Was it impressive I asked myself as I went down the ramp? And the answer was a little difficult to find. Quaint and strange and Eastern, for the thing that has struck me so markedly in China was here marked as ever. It was like the paper money that was thrown with such lavish generosity into the air. Amongst all the magnificence was the bizarre note—that discordant touch of tawdriness. Beneath the gorgeous robes of the attendants, plainly to be seen, were tatters and uncleanliness, the soldiers in their ill-fitting uniforms looked makeshift, and the police wanted dusting. And yet—and again I must say and yet, for want of better words—behind it all was some reality, something that gripped like the haunting sound of the dirge, or the stately march of the camels that have defied all change.

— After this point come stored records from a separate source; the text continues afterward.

Lemma policy_request_method cfg cursor req : policy_request cfg cursor = Ok req -> rq_Method req = "GET".
Proof.
  unfold policy_request, new_request, mbind, result_bind.
  destruct (endpointURL _ _ _ _) as [u|]; [|done]. destruct (Parse u); [|done]. by intros [= <-].
Qed.

(** Applying a policy sends nothing. *)
Lemma apply_policy_sends_nothing s p w r w' :
  apply_policy (Any := Any) s p w = (r, w') ->
  sw_log w' = sw_log w /\ syncer_cfg w' = syncer_cfg w /\ exists k, sw_others w' = s_drop k (sw_others w).
Proof.
  unfold apply_policy. intros [([] & w1 & [= _ <-] & Hk)|(e & [= _ <-] & _)]%n_bind_inv; [|by split_and!; [..|by exists 0%nat]].
  assert (forall r1 w2, match pr_TrustedRanges p with
    | Some ranges => if ApplyTrustedRanges (sy_cfg s)
        then wrap_policy_error "apply trusted ranges" (apply_trusted ranges) else mret tt
    | None => mret tt end w = (r1, w2) ->
    sw_log w2 = sw_log w /\ syncer_cfg w2 = syncer_cfg w /\ sw_others w2 = sw_others w) as Ht.
  { intros r1 w2. destruct (pr_TrustedRanges p) as [ranges|]; [|by intros [= _ <-]].
    destruct (ApplyTrustedRanges _); [|by intros [= _ <-]].
    unfold wrap_policy_error, apply_trusted. destruct (default None _); by intros [= _ <-]. }
  apply n_bind_inv in Hk as [([] & w2 & (T1 & T2 & T3)%Ht & Hk)|(e & (T1 & T2 & T3)%Ht & _)];
    [|by split_and!; [..|exists 0%nat]].
  apply n_bind_inv in Hk as [([] & w3 & Hs & Hk)|(e & Hs & _)]; unfold wrap_policy_error, store_call in Hs;
    destruct (ApplyDecisions _ _ _ _) as [r3 s3].
  - injection Hs as _ <-. destruct (str_empty _); injection Hk as _ <-;
      (split_and!; [done..|exists 1%nat; simpl; by rewrite T3]).
  - injection Hs as _ <-. split_and!; [done..|exists 1%nat; simpl; by rewrite T3].
Qed.

Lemma pullPolicy_sends w r w' :
  pullPolicy (Any := Any) w = (r, w') ->
  syncer_cfg w' = syncer_cfg w /\ (exists k, sw_others w' = s_drop k (sw_others w)) /\
  exists gets, sw_log w' = sw_log w ++ gets /\
    match policy_request (syncer_cfg w) (sy_cursor (sw_syncer w)) with
    | Ok req => gets = [(req, sw_net w 0%nat)]
    | Err _ => gets = []
    end.
Proof.
  unfold pullPolicy, mbind, SyncM_bind, get_syncer, n_lift. unfold syncer_cfg at 3.
  destruct (policy_request _ _) as [req|e].
  2:{ intros [= _ <-]. split_and!; [done|by exists 0%nat|]. exists []. by rewrite app_nil_r. }
  unfold client_Do. set (x := sw_net w 0%nat). set (w1 := upd_net _ _ w). intros Hk.
  enough (sw_log w' = sw_log w1 /\ syncer_cfg w' = syncer_cfg w /\ exists k, sw_others w' = s_drop k (sw_others w)) as (-> & ? & ?).
  { split_and!; [done..|]. by exists [(req, x)]. }
  assert (forall v, v = w1 -> sw_log v = sw_log w1 /\ syncer_cfg v = syncer_cfg w /\
    exists k, sw_others v = s_drop k (sw_others w)) as Hw1 by (intros v ->; split_and!; [done..|by exists 0%nat]).
  destruct x as [|status text body closed]; [injection Hk as _ <-; by apply Hw1|].
  unfold cp_closeWithError, check_status, n_throw in Hk.
  destruct (status =? 403); [injection Hk as _ <-; by apply Hw1|].
  destruct (negb _); [injection Hk as _ <-; by apply Hw1|].
  destruct body as [p|]; [|injection Hk as _ <-; by apply Hw1]. simpl in Hk.
  destruct (apply_policy _ p w1) as [r1 w2] eqn:Ea. injection Hk as _ <-.
  apply apply_policy_sends_nothing in Ea as (-> & -> & k & Hk). split_and!; [done..|]. by exists k.
Qed.

Lemma push_sends fuel w r w' :
  pushObservations (Any := Any) fuel w = (r, w') ->
  syncer_cfg w' = syncer_cfg w /\ sy_cursor (sw_syncer w') = sy_cursor (sw_syncer w) /\
  (exists k, sw_others w' = s_drop k (sw_others w)) /\
  exists posts, sw_log w' = sw_log w ++ posts /\ Forall (fun rx => rq_Method rx.1 = "POST") posts.
Proof.
  intros (posts & L & B & _ & _ & C & Cu & _ & _ & _ & (used & O1 & _) & _)%pushObservations_effect.
  split_and!; [done..|by exists used|]. exists posts. split; [done|]. eapply Forall_impl; [exact B|].
  intros rx (os & _ & Hos). by eapply batch_request_method.
Qed.

Lemma logged_calm m w : calm (m w).1 -> logged m w = (Ok tt, (m w).2).
Proof. unfold logged. destruct (m w) as [[|[]] w']; try done. intros Hc. by destruct (Hc msg). Qed.

(** A cycle ends, without a panic, and leaves others as orderly as they were. *)
Lemma syncOnce_cycles w :
  orderly (sw_others w) ->
  exists n w', (forall fuel, (n <= fuel)%nat -> syncOnce (Any := Any) fuel w = (Ok tt, w')) /\
    cycle w w' /\ orderly (sw_others w').
Proof.
  intros Ho. destruct (pushObservations_enough w Ho) as [n Hn].
  exists n, (pullPolicy (Any := Any) (pushObservations (Any := Any) n w).2).2. split.
  - intros fuel Hfuel. destruct (Hn fuel Hfuel) as [E Hc]. unfold syncOnce, mbind, SyncM_bind.
    rewrite (logged_calm _ _ Hc), E. apply logged_calm, pullPolicy_calm.
  - destruct (pushObservations n w) as [r1 w1] eqn:E1. destruct (pullPolicy w1) as [r2 w2] eqn:E2. cbn [snd].
    rewrite E2. cbn [snd].
    apply push_sends in E1 as (C1 & Cu & [k1 O1] & posts & L1 & P1).
    apply pullPolicy_sends in E2 as (C2 & [k2 O2] & gets & L2 & G2).
    split; [|rewrite O2, O1; by apply orderly_drop, orderly_drop].
    split; [congruence|]. exists posts, gets. rewrite L2, L1, (assoc_L (++)). split_and!; [done..|].
    rewrite C1, Cu in G2. destruct (policy_request _ _) as [req|] eqn:Er; [|done].
    split; [by eapply policy_request_method|by eexists].
Qed.

(** ** The loop *)

(** The ticks the loop still sees. *)
Fixpoint ticks_before (events : list RunEvent) : list instant :=
  match events with
  | TimerTick t :: rest => t :: ticks_before rest
  | _ => []
  end.

Definition is_CtxDone (ev : RunEvent) : bool := match ev with CtxDone => true | _ => false end.

(** A cycle for each of the ticks, one after the other. *)
Inductive cycles : list instant -> SyncWorld -> SyncWorld -> Prop :=
  | no_cycle w : cycles [] w w
  | one_more t ts w w1 w' : cycle (set_clock t w) w1 -> cycles ts w1 w' -> cycles (t :: ts) w w'.

Lemma run_loop_cycles events w :
  orderly (sw_others w) ->
  exists n w', cycles (ticks_before events) w w' /\
    forall fuel, (n <= fuel)%nat -> run_loop (Any := Any) fuel events w =
      (Ok (if existsb is_CtxDone events then Returned else Waiting), w').
Proof.
  revert w. induction events as [|[t|] events IH]; intros w Ho.
  - exists 0%nat, w. split; [constructor|done].
  - destruct (syncOnce_cycles (set_clock t w) Ho) as (n1 & w1 & Hn1 & Hc & Ho1).
    destruct (IH w1 Ho1) as (n2 & w' & Hcs & Hn2). exists (n1 + n2)%nat, w'.
    split; [by econstructor|]. intros fuel Hfuel. cbn [run_loop existsb is_CtxDone].
    unfold mbind, SyncM_bind, tick. rewrite (Hn1 fuel) by lia. apply Hn2. lia.
  - exists 0%nat, w. split; [constructor|done].
Qed.

(** C20: the sync loop never stops by itself.  The period computed from any
    configuration, valid or not, is positive and fits the timer, so creating the
    ticker cannot panic.  As long as other goroutines add, below any text, finitely
    many fingerprints only, every cycle comes to its end, and after any events Run
    has done a cycle at the start and one for each tick before the context was
    done, and has returned if and only if the context is done.  In each of them,
    whatever had become of the requests before, the policy was asked for. *)
Theorem sync_loop_never_stops cfg events w :
  orderly (sw_others w) ->
  0 < Interval cfg <= int64_max /\
  exists enough w0 w', cycle w w0 /\ cycles (ticks_before events) w0 w' /\
    forall fuel, (enough <= fuel)%nat -> Run (Any := Any) fuel (Interval cfg) events w =
      (Ok (if existsb is_CtxDone events then Returned else Waiting), w').
Proof.
  intros Ho. pose proof (Interval_range cfg) as Hi. split; [done|].
  destruct (syncOnce_cycles w Ho) as (n1 & w0 & Hn1 & Hc & Ho1).
  destruct (run_loop_cycles events w0 Ho1) as (n2 & w' & Hcs & Hn2).
  exists (n1 + n2)%nat, w0, w'. split_and!; [done..|]. intros fuel Hfuel.
  unfold Run, mbind, SyncM_bind. rewrite (Hn1 fuel) by lia.
  destruct (Interval cfg <=? 0) eqn:E; [lia|]. apply Hn2. lia.
Qed.
End loop.

(** ** A concrete loop *)

(** The hub is down for the first two requests, and another goroutine stores a
    fingerprint before every store call. *)
Definition busy : SyncWorld :=
  let w := demo_sync one_entry [NetError "timeout"; NetError "timeout"; ok_reply; ok_reply] in
  upd_store (sw_store w) (fun _ => set_fps <["cd" := demo_row StatusPending "" 0 None]>) w.

Definition busy_events : list RunEvent := [TimerTick 10; TimerTick 20; CtxDone; TimerTick 30].

Lemma busy_orderly : orderly (sw_others busy).
Proof.
  apply (short_fingerprints_orderly 2). intros n d fp [r Hr]. simpl in Hr.
  apply lookup_insert_Some in Hr as [[<- _]|[_ Hr]]; [by right; simpl; lia|left; by eexists].
Qed.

CHAPTER VI—A TIME OF REJOICING

The charm of Peking—A Chinese theatre—Electric light—The custodian of the theatre—Bargaining for a seat—The orchestra—The scenery of Shakespeare—Realistic gesture—A city wall—A mountain spirit—Gorgeous dresses—Bundles of towels—Women's gallery—Armed patrols—Rain in April—The food of the peasant—Famine—The value of a daughter—God be thanked.

The Legation Quarter in Peking, as I was reminded twenty times a day, is not China, it is not even Peking, but it is a pleasant place in which to stay; a place where one may foregather and exchange ideas with one's kind, and yet whence one may go forth and see all Peking; more, may see places where still the foreigner is something to be stared at, and wondered at, and where the old, unchanging civilisation still goes on. Ordinarily if you would see something new, something that gives a fresh sensation, it is necessary to go out from among your kind and brave discomfort, or spend a small fortune to guard against that discomfort, but here, in Peking, you who are interested in such things may see an absolutely new world, and yet have all the comforts, except reading matter, to which you have been accustomed in London. It was no wonder I lingered in Peking. Always there was something new to see, always there was something fresh to learn, and at any moment, within five minutes, I could step out into another world, the world of Marco Polo, the world the Jesuit Fathers saw when first the Western nations were beginning to realise there were any countries besides their own.